Provided information:
··········

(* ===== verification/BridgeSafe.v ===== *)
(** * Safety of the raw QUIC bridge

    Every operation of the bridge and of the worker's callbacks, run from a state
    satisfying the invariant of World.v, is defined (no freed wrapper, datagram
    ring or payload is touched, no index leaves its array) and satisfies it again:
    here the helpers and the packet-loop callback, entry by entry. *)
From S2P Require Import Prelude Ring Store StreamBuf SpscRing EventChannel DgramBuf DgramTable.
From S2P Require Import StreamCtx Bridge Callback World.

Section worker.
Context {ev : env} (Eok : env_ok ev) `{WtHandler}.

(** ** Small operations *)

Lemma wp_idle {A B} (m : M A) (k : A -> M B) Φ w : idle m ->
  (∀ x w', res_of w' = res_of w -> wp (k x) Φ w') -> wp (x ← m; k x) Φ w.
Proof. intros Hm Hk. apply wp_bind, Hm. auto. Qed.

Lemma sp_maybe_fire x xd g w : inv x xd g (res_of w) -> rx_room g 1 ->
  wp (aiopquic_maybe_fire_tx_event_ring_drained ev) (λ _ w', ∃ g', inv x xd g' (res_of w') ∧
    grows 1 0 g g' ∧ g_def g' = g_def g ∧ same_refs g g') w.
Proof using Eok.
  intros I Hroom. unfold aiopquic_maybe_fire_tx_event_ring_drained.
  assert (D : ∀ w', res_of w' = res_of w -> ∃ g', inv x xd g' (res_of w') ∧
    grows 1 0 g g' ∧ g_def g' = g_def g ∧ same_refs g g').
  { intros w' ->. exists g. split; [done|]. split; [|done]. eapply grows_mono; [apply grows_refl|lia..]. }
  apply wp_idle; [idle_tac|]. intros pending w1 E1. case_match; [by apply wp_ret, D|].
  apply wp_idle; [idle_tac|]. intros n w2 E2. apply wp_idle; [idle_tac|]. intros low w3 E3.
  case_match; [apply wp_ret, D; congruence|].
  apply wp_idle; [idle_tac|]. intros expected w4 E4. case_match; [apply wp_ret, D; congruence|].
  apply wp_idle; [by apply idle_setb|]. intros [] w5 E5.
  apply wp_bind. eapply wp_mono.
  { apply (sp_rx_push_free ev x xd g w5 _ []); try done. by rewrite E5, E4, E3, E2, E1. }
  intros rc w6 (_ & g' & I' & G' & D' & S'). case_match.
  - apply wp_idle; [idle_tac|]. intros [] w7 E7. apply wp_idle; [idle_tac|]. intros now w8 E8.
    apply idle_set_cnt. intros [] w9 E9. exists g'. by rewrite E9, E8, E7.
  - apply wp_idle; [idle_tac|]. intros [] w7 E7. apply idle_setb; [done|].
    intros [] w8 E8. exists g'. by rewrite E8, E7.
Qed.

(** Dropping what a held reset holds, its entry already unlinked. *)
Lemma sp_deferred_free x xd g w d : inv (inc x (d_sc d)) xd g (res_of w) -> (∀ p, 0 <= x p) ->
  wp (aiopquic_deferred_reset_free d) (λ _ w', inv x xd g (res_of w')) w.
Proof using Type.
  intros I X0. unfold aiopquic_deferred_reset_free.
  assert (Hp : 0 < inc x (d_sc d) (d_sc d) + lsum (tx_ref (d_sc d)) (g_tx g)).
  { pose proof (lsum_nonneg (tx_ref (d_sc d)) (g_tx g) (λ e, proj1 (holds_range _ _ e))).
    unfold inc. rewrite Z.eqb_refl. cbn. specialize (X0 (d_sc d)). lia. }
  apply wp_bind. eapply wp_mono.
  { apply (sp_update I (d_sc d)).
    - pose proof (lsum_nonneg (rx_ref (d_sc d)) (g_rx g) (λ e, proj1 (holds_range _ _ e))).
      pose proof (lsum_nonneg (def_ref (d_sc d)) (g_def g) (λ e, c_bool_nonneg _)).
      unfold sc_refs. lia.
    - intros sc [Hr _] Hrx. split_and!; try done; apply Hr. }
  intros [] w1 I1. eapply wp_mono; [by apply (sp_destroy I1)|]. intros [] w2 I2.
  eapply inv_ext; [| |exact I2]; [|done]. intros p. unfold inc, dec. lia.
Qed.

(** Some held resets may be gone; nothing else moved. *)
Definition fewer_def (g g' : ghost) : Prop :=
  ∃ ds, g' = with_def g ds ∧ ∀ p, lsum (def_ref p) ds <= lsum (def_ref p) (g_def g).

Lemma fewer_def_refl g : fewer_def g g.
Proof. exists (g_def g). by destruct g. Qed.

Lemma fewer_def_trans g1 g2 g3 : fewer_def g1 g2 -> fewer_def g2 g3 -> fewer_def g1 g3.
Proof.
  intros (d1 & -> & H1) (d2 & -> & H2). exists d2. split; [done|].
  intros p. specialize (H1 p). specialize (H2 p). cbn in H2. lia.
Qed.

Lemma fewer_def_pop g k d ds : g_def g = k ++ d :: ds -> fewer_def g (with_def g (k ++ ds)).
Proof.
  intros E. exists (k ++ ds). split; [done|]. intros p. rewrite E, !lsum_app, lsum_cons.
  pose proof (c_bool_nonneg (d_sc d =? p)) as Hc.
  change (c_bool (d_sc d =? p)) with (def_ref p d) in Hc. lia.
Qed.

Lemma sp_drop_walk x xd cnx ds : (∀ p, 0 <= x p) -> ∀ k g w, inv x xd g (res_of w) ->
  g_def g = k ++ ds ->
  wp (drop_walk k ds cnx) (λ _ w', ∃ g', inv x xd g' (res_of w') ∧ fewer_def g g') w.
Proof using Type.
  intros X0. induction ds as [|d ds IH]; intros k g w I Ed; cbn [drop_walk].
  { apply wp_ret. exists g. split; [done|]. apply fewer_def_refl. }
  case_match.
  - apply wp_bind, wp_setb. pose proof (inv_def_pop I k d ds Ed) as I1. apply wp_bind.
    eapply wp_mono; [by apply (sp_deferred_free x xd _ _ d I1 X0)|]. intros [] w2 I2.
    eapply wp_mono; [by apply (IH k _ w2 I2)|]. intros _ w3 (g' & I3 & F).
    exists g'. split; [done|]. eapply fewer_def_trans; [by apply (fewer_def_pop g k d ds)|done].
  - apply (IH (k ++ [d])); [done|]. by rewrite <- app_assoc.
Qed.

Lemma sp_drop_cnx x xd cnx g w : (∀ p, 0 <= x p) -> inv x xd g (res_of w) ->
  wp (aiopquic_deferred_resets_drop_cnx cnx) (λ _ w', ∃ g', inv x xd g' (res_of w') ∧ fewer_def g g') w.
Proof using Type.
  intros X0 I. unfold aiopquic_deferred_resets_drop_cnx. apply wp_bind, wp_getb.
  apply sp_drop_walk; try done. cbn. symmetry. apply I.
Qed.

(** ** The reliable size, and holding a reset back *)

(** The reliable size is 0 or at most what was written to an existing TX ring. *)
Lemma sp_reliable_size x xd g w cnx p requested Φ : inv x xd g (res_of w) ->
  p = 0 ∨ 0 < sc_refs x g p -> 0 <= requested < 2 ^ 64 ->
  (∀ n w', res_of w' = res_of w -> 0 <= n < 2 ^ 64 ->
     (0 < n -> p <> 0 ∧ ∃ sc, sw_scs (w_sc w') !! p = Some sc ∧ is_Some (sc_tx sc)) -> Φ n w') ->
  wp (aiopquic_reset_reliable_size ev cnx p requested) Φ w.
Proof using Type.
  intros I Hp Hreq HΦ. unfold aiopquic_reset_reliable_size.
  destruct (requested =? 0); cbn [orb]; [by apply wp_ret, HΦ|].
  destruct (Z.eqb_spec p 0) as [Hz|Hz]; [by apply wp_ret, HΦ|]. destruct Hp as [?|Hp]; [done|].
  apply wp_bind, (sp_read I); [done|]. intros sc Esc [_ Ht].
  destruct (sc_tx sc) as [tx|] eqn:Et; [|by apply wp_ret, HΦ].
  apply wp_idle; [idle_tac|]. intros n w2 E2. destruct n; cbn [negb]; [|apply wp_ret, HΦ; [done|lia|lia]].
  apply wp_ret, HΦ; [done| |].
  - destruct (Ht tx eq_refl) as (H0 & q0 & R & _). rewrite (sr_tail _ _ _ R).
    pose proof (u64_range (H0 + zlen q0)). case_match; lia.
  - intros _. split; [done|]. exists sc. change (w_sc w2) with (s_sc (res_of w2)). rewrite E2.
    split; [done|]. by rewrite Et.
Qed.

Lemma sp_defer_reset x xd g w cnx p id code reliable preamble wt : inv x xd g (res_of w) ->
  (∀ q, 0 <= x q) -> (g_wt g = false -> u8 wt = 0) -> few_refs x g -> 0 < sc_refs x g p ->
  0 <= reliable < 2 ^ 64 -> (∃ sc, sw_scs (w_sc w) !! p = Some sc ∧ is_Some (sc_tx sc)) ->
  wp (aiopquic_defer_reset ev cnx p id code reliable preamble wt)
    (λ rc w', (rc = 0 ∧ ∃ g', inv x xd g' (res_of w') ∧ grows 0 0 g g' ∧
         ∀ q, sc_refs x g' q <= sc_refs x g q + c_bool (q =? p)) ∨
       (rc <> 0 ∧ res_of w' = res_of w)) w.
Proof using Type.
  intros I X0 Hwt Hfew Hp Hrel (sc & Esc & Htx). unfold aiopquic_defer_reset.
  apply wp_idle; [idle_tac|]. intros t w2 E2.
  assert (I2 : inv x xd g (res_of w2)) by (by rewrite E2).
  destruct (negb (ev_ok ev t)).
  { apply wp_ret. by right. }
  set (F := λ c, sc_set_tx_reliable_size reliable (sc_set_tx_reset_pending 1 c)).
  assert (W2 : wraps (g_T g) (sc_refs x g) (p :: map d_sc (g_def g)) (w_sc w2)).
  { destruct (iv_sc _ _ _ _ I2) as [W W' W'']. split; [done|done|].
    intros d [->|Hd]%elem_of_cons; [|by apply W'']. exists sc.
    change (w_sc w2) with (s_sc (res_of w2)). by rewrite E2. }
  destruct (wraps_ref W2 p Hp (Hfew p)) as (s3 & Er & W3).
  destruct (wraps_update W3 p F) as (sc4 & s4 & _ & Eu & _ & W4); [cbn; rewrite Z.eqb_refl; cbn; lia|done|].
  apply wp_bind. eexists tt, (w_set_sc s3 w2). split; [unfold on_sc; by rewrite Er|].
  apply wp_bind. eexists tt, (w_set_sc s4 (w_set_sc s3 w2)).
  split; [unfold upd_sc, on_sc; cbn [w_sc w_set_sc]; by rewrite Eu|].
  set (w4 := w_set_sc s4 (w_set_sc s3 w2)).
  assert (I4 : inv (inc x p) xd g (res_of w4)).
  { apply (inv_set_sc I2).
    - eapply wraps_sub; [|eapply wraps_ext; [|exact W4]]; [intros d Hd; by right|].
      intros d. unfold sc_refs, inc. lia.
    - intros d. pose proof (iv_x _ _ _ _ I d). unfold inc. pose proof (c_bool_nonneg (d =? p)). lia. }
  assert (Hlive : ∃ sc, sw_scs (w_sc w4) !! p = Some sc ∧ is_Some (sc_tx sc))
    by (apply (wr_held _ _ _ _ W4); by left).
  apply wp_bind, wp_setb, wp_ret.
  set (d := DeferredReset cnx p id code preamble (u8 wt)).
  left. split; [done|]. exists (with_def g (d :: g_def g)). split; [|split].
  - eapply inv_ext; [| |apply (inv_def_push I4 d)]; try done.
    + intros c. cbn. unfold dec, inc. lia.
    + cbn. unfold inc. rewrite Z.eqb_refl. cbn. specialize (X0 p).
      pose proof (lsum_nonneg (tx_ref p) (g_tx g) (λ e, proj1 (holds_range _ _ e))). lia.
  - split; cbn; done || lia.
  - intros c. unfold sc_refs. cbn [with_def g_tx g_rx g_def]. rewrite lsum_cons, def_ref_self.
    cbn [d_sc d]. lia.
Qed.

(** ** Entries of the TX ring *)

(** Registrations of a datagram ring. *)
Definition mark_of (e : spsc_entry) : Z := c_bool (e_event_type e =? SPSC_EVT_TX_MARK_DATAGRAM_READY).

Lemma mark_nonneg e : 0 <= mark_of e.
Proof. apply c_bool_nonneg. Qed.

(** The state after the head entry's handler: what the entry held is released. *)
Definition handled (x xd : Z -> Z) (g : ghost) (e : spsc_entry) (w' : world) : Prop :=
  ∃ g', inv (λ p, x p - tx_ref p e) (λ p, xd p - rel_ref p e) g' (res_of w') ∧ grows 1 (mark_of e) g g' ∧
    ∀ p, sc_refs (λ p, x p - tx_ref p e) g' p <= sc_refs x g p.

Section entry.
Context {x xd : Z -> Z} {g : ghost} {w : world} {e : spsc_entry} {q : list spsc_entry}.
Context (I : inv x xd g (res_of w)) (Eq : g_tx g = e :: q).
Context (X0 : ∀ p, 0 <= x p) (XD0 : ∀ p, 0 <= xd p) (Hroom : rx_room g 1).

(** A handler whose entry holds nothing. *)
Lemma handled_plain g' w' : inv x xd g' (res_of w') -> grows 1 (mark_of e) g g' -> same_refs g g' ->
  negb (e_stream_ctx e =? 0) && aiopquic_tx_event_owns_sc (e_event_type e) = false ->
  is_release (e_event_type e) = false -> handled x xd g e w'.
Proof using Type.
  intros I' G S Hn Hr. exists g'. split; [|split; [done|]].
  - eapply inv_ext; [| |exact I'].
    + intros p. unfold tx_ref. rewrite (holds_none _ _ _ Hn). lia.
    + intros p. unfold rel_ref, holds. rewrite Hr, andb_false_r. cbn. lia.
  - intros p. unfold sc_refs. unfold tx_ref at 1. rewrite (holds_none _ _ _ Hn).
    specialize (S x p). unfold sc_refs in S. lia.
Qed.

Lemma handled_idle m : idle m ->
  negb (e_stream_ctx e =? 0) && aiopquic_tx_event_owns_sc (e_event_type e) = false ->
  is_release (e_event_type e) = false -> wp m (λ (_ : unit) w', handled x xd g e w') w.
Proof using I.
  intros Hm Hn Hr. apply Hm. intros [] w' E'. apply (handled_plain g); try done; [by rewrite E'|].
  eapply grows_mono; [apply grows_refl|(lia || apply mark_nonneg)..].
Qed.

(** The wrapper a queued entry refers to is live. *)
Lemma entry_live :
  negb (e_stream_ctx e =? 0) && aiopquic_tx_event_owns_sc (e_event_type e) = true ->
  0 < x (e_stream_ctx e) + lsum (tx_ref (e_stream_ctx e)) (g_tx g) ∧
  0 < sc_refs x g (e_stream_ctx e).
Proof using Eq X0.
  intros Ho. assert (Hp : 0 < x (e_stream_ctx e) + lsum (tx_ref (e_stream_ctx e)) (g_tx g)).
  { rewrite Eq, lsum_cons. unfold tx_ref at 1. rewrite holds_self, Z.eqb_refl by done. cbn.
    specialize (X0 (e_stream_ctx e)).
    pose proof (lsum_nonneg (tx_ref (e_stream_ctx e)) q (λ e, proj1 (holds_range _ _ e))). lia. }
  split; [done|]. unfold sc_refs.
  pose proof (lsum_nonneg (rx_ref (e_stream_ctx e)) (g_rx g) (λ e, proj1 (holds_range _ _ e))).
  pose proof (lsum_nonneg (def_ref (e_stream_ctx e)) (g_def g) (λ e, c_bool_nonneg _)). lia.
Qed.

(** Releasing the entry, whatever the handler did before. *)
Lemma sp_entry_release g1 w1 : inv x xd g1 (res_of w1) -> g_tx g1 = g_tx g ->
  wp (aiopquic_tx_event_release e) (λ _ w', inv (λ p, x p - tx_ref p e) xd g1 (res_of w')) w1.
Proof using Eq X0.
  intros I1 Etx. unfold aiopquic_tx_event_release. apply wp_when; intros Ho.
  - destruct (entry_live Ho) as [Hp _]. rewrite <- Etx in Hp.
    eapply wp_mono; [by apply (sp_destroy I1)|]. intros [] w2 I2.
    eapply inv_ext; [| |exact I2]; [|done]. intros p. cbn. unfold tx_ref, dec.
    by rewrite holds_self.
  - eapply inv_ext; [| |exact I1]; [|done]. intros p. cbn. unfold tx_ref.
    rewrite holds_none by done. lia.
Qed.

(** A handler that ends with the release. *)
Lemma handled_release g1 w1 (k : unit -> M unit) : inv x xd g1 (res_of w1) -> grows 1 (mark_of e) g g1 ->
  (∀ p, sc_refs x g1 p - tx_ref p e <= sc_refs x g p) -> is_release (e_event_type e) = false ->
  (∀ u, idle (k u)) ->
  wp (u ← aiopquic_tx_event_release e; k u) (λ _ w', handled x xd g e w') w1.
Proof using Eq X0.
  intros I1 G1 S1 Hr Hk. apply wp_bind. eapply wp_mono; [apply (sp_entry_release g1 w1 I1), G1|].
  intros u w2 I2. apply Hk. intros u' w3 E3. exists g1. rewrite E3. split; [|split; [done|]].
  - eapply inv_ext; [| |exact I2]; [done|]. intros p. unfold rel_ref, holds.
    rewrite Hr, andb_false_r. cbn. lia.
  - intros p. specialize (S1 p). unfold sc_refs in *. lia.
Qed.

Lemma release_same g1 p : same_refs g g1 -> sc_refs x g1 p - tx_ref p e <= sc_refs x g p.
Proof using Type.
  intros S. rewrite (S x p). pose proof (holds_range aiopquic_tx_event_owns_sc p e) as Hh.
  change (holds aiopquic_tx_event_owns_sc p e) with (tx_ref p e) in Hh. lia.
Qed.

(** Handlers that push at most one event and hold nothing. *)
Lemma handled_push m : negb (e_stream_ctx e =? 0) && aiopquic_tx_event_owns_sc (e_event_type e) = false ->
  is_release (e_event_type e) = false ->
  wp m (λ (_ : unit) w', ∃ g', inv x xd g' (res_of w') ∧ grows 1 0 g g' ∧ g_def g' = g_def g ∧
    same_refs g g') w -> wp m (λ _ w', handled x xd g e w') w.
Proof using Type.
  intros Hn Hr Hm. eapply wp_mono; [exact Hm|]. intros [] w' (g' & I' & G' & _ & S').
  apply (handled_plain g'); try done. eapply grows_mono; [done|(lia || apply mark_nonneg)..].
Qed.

··········

Activity: The listing above holds a line with "intros rc w6" and a line with "unfold sc_refs. lia.". Print the stretch from the first through the second, exactly and alone.

Solved problem:
  intros rc w6 (_ & g' & I' & G' & D' & S'). case_match.
  - apply wp_idle; [idle_tac|]. intros [] w7 E7. apply wp_idle; [idle_tac|]. intros now w8 E8.
    apply idle_set_cnt. intros [] w9 E9. exists g'. by rewrite E9, E8, E7.
  - apply wp_idle; [idle_tac|]. intros [] w7 E7. apply idle_setb; [done|].
    intros [] w8 E8. exists g'. by rewrite E8, E7.
Qed.

(** Dropping what a held reset holds, its entry already unlinked. *)
Lemma sp_deferred_free x xd g w d : inv (inc x (d_sc d)) xd g (res_of w) -> (∀ p, 0 <= x p) ->
  wp (aiopquic_deferred_reset_free d) (λ _ w', inv x xd g (res_of w')) w.
Proof using Type.
  intros I X0. unfold aiopquic_deferred_reset_free.
  assert (Hp : 0 < inc x (d_sc d) (d_sc d) + lsum (tx_ref (d_sc d)) (g_tx g)).
  { pose proof (lsum_nonneg (tx_ref (d_sc d)) (g_tx g) (λ e, proj1 (holds_range _ _ e))).
    unfold inc. rewrite Z.eqb_refl. cbn. specialize (X0 (d_sc d)). lia. }
  apply wp_bind. eapply wp_mono.
  { apply (sp_update I (d_sc d)).
    - pose proof (lsum_nonneg (rx_ref (d_sc d)) (g_rx g) (λ e, proj1 (holds_range _ _ e))).
      pose proof (lsum_nonneg (def_ref (d_sc d)) (g_def g) (λ e, c_bool_nonneg _)).
      unfold sc_refs. lia.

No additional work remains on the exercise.